Visitant maintenant Toulon et son port militaire bien apaisé, il nous est difficile d'imaginer que ce site fût aussi un bagne où séjourna un nombre impressionnant de forçats. Nous souhaitons aussi vous faire découvrir cette page douloureuse de l'histoire de Toulon.
Pendant bien longtemps, les condamnés furent enchainés pour être dirigés vers les grands bagnes de France; à savoir Toulon, Brest et Rochefort. Ce spectacle, s'il attirait les familles venues dirent adieu qui à un mari, un père, un frère ou un fils, attirait aussi bien des badauds et des curieux avides de 'sensations'.
Plusieurs bagnards racontèrent leurs années de bagne. Si le plus célèbre d'entre eux étant Henri Charrière, connu sous le nom de Papillon, il en existe aussi d'autres dont un certain Poulmann dont la correspondance avec sa mère n'a pas totalement disparu.
Voici comment il parle de la chaine.
" À six heures du matin, une voix se fit entendre :
— Allons les partants pour Toulon, en diligence.
C'était le lieutenant de la chaîne qui nous annonçait ainsi l'heure du départ.
Nous nous entassâmes tant bien que mal sur les prétendues diligences au nombre de dix-sept, et nous partîmes.
Au dehors, stationnaient cinq ou six mille personnes qui avaient laissé leurs affaires ou quitté leur lit pour venir assister à notre triste départ. Tu en sais quelque chose, bonne mère, puisque mes yeux rencontrèrent les tiens, parmi cette foule avide d'émotion. Pour eux, il y avait un spectacle curieux à voir, moins curieux cependant que celui d'un homme que l'on marque avec un fer chaud sur la place du Palais, ou à qui on coupe le cou à la barrière Saint-Jacques.
Mais pour les récidivistes, pour les chevaux de retour, cette foule agglomérée était une agréable diversion, et ils se faisaient un plaisir de la stupéfier par leur forfanterie et par leur cynisme odieux.
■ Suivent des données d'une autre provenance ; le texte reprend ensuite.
(** C7: whatever sequence of [reply], [stream_reply] and
    [_ensure_persona_text] calls a client makes on an instance fresh from
    [__init__] (retries included, and whether or not calls fail), at most
    one lookup reaches the Persona Store. *)
Theorem persona_resolved_at_most_once :
  forall agent_name model_name stream user_id session_id persona persona_id d up script tr cs,
    let w := mkWorld (HostAgent.__init__ agent_name model_name stream user_id session_id
                        persona persona_id) d up script tr in
    persona_lookups (trace (run_calls cs w)) <= persona_lookups tr + 1.
Proof.
  intros. assert (H : persona_budget (persona_lookups tr) (run_calls cs w)).
  { apply budget_run_calls. left. split; reflexivity. }
  destruct H as [[_ H]|[_ H]]; lia.
Qed.

(** ** Prompt assembly *)

Lemma py_slice_from_neg :
  forall s K, 0 < K -> py_slice_from s (- Z.of_nat K) = lastn K s.
Proof.
  intros s K HK. unfold py_slice_from, lastn.
  replace (- Z.of_nat K <? 0)%Z with true by (symmetry; apply Z.ltb_lt; lia).
  f_equal. lia.
Qed.

Lemma lastn_tail :
  forall {A} K (s : list A), K <= length s ->
    length (lastn K s) = K /\ firstn (length s - K) s ++ lastn K s = s.
Proof.
  intros A K s HK. unfold lastn. split.
  - rewrite length_skipn. lia.
  - apply firstn_skipn.
Qed.

Lemma goc_messages :
  forall key uid d, messages (snd (goc key uid d)) = messages d.
Proof.
  intros key uid d. unfold goc. destruct (find _ _); reflexivity.
Qed.

Lemma goc_session_rows :
  forall key uid d pk, session_rows (snd (goc key uid d)) pk = session_rows d pk.
Proof.
  intros. unfold session_rows. now rewrite goc_messages.
Qed.

Lemma goc_raises_none :
  forall key d, goc_raises key None d = false.
Proof.
  intros key d. unfold goc_raises. destruct (find _ _); reflexivity.
Qed.

Lemma goc_sorted :
  forall key uid d, timestamps_sorted d -> timestamps_sorted (snd (goc key uid d)).
Proof.
  intros. unfold timestamps_sorted. now rewrite goc_messages.
Qed.

(** The fields [_build_messages] reads after the memory is loaded are those
    it read before. *)
Lemma load_memory_text_agent :
  forall w,
    HostAgent._msg_words_limit (agent (snd (_load_memory_text w)))
      = HostAgent._msg_words_limit (agent w) /\
    HostAgent.agent_name (agent (snd (_load_memory_text w)))
      = HostAgent.agent_name (agent w) /\
    HostAgent.persona (agent (snd (_load_memory_text w))) = HostAgent.persona (agent w) /\
    messages (db (snd (_load_memory_text w))) = messages (db w).
Proof.
  intros w. rewrite load_memory_text_run, ensure_session_pk_run.
  destruct (negb _); [cbn; auto|].
  destruct (HostAgent._chat_session_pk (agent w)); cbn -[goc goc_raises]; [auto|].
  destruct (goc_raises _ _ _); cbn -[goc]; [auto|].
  rewrite goc_messages. auto.
Qed.

(** C9: with the cap [_msg_words_limit] at its value 10000, the prompt
    [_build_messages] assembles is the tail-truncated prompt: the persona
    and memory blocks carry the last 10000 characters of their texts (all
    of a text no longer than that), and the user instruction is copied
    whole as the last block.  The last [K] characters of a text longer than
    [K] are [K] characters that end it. *)
Theorem build_messages_keeps_tail :
  forall instructions w,
    HostAgent._msg_words_limit (agent w) = 10000 ->
    _build_messages instructions w =
      match _load_memory_text w with
      | (Ok memory_text, w1) =>
          (Ok (tail_truncated_prompt (agent w) 10000 memory_text instructions), w1)
      | (Exc e, w1) => (Exc e, w1)
      end /\
    (forall s : pystr, 10000 <= length s ->
       length (lastn 10000 s) = 10000 /\ firstn (length s - 10000) s ++ lastn 10000 s = s).
Proof.
  intros instructions w Hk. split.
  - rewrite build_messages_run.
    destruct (load_memory_text_agent w) as [Hk1 _].
    destruct (_load_memory_text w) as [[mt|e] w1]; [|reflexivity].
    cbn [snd] in Hk1. unfold assemble, tail_truncated_prompt.
    rewrite Hk1, Hk, !py_slice_from_neg by (apply Nat.ltb_lt; reflexivity). reflexivity.
  - intros s Hs. apply lastn_tail, Hs.
Qed.

Lemma build_messages_keeps_tail_witness :
  HostAgent._msg_words_limit (agent (world_of agent_long db_long true [])) = 10000 /\
  _build_messages (u "hi") (world_of agent_long db_long true []) =
    match _load_memory_text (world_of agent_long db_long true []) with
    | (Ok memory_text, w1) =>
        (Ok (tail_truncated_prompt agent_long 10000 memory_text (u "hi")), w1)
    | (Exc e, w1) => (Exc e, w1)
    end /\
  fst (_build_messages (u "hi") (world_of agent_long db_long true [])) =
    Ok [PromptMsg.mk (u "system") None (_system_prompt agent_long);
        PromptMsg.mk (u "assistant") (Some (u "persona")) (persona_prefix ++ repeat 98%N 10000);
        PromptMsg.mk (u "assistant") (Some (u "memory")) (memory_prefix ++ repeat 99%N 10000);
        PromptMsg.mk (u "user") None (u "hi")].
Proof.
  destruct (build_messages_keeps_tail (u "hi") (world_of agent_long db_long true []) eq_refl)
    as [H _].
  split; [reflexivity|]. split; [exact H|].
  rewrite H. vm_compute. reflexivity.
Defined.

(** ** Text of a model response *)

(** ** The prompt of a fresh session *)

(** C4, as stated, fails: for an instance with a new session key and no
    persona, user or persona identifier, over an empty store, the prompt
    sent to the model has three blocks: [_ensure_persona_text] has set the
    persona to the fixed fallback text, which becomes a persona block. *)
Lemma fresh_session_prompt_not_two_blocks :
  model_calls (trace (snd (reply (u "hi")
     (world_of agent_k empty_db true [MReturn (RChat (text_response (u "hello")))])))) =
  [[PromptMsg.mk (u "system") None (_system_prompt agent_k);
    PromptMsg.mk (u "assistant") (Some (u "persona")) (persona_prefix ++ fallback_persona);
    PromptMsg.mk (u "user") None (u "hi")]].
Proof. vm_compute. reflexivity. Qed.

(** C4 (amended): for an instance with a session key and no persona, user
    or persona identifier, whose session has no stored message (a new key
    included), and whatever the state of the Persona Store, the prompt of
    the turn has exactly three blocks: the system block, a persona block
    holding the fallback text, and the user block. *)
Theorem fresh_session_prompt_blocks :
  forall agent_name model_name stream key d up script tr instructions,
    let a := HostAgent.__init__ agent_name model_name stream None (Some key) None None in
    session_rows d (ChatSession.id (fst (goc key None d))) = [] ->
    exists w1,
      (_ensure_persona_text ;; _build_messages instructions) (mkWorld a d up script tr) =
        (Ok [PromptMsg.mk (u "system") None (_system_prompt a);
             PromptMsg.mk (u "assistant") (Some (u "persona")) (persona_prefix ++ fallback_persona);
             PromptMsg.mk (u "user") None instructions], w1).
Proof.
  intros agent_name model_name stream key d up script tr instructions a Hrows.
  unfold bind at 1. cbn -[_build_messages fallback_persona].
  rewrite build_messages_run, load_memory_text_run, ensure_session_pk_run.
  cbn -[fallback_persona goc goc_raises last_messages py_slice_from _system_prompt].
  rewrite ?goc_raises_none.
  destruct (negb (String.eqb key EmptyString)); cbn -[fallback_persona goc last_messages py_slice_from _system_prompt].
  - unfold last_messages. rewrite goc_session_rows, Hrows. eexists. reflexivity.
  - eexists. reflexivity.
Qed.

Lemma fresh_session_prompt_blocks_witness :
  session_rows empty_db (ChatSession.id (fst (goc "k" None empty_db))) = [] /\
  exists w1,
    (_ensure_persona_text ;; _build_messages (u "hi")) (world_of agent_k empty_db false []) =
      (Ok [PromptMsg.mk (u "system") None (_system_prompt agent_k);
           PromptMsg.mk (u "assistant") (Some (u "persona")) (persona_prefix ++ fallback_persona);
           PromptMsg.mk (u "user") None (u "hi")], w1).
Proof.
  split; [reflexivity|].
  exact (fresh_session_prompt_blocks (u "HostAgent") (u "qwen-plus") false "k" empty_db false []
           [] (u "hi") eq_refl).
Defined.

(** ** Memory across turns and attempts *)

(** C6: the memory of a turn does not always leave out the turn's own
    instruction, against the note of [_build_messages] ("the memory does
    not include this user input: build first, then write to the DB").
    [reply] re-runs the whole pipeline on a failure, including the
    persistence of the user message.  When the model fails once, the
    second attempt of the turn builds its prompt with a memory block
    holding the turn's own instruction, persisted by the first attempt,
    and the instruction ends up stored twice. *)
Lemma retried_turn_sees_own_instruction :
  let w := snd (reply (u "hi")
               (world_of agent_k empty_db true [MFail; MReturn (RChat (text_response (u "hello")))])) in
  model_calls (trace w) =
    [[PromptMsg.mk (u "system") None (_system_prompt agent_k);
      PromptMsg.mk (u "assistant") (Some (u "persona")) (persona_prefix ++ fallback_persona);
      PromptMsg.mk (u "user") None (u "hi")];
     [PromptMsg.mk (u "system") None (_system_prompt agent_k);
      PromptMsg.mk (u "assistant") (Some (u "persona")) (persona_prefix ++ fallback_persona);
      PromptMsg.mk (u "assistant") (Some (u "memory")) (memory_prefix ++ u "[user] hi");
      PromptMsg.mk (u "user") None (u "hi")]] /\
  map ChatMessage.content (messages (db w)) = [u "hi"; u "hi"; u "hello"].
Proof. vm_compute. split; reflexivity. Qed.

Lemma ensure_session_pk_messages :
  forall w,
    messages (db (snd (_ensure_session_pk w))) = messages (db w) /\
    model_script (snd (_ensure_session_pk w)) = model_script w.
Proof.
  intros w. rewrite ensure_session_pk_run.
  destruct (negb _); [auto|]. destruct (HostAgent._chat_session_pk _); [auto|].
  destruct (goc_raises _ _ _); cbn -[goc]; [auto|]. rewrite goc_messages. auto.
Qed.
C'est ainsi, bonne mère, que nous quittâmes Bicêtre, mes compagnons saluant par des chants et des rires les milliers de badauds qui se pressaient sur notre passage !
Je ne te raconterai pas tous les incidents de ce douloureux voyage, qui n'a pas duré moins de trente-huit jours. Je vais me borner à te rapporter les faits les plus saillants, laissant à mes amis à qui tu communiqueras ma lettre d'en tirer la conclusion qu'ils voudront.
Le premier jour, nous nous arrêtâmes vers midi, non loin d'un petit village qui se cachait au milieu de grands arbres, et dont je n'ai pu savoir le nom. On nous fit descendre dans un champ labouré, à quelques pas de la route, et là on nous ordonna de nous dépouiller de nos vêtements; puis nos conducteurs se livrèrent aux perquisitions les plus minutieuses; pendant que les uns exploraient nos effets, les autres faisaient des recherches sur nos corps, regardant sous la plante des pieds, fouillant dans les cheveux dans les oreilles, dans la bouche, partout, ne respectant enfin aucune partie de notre corps.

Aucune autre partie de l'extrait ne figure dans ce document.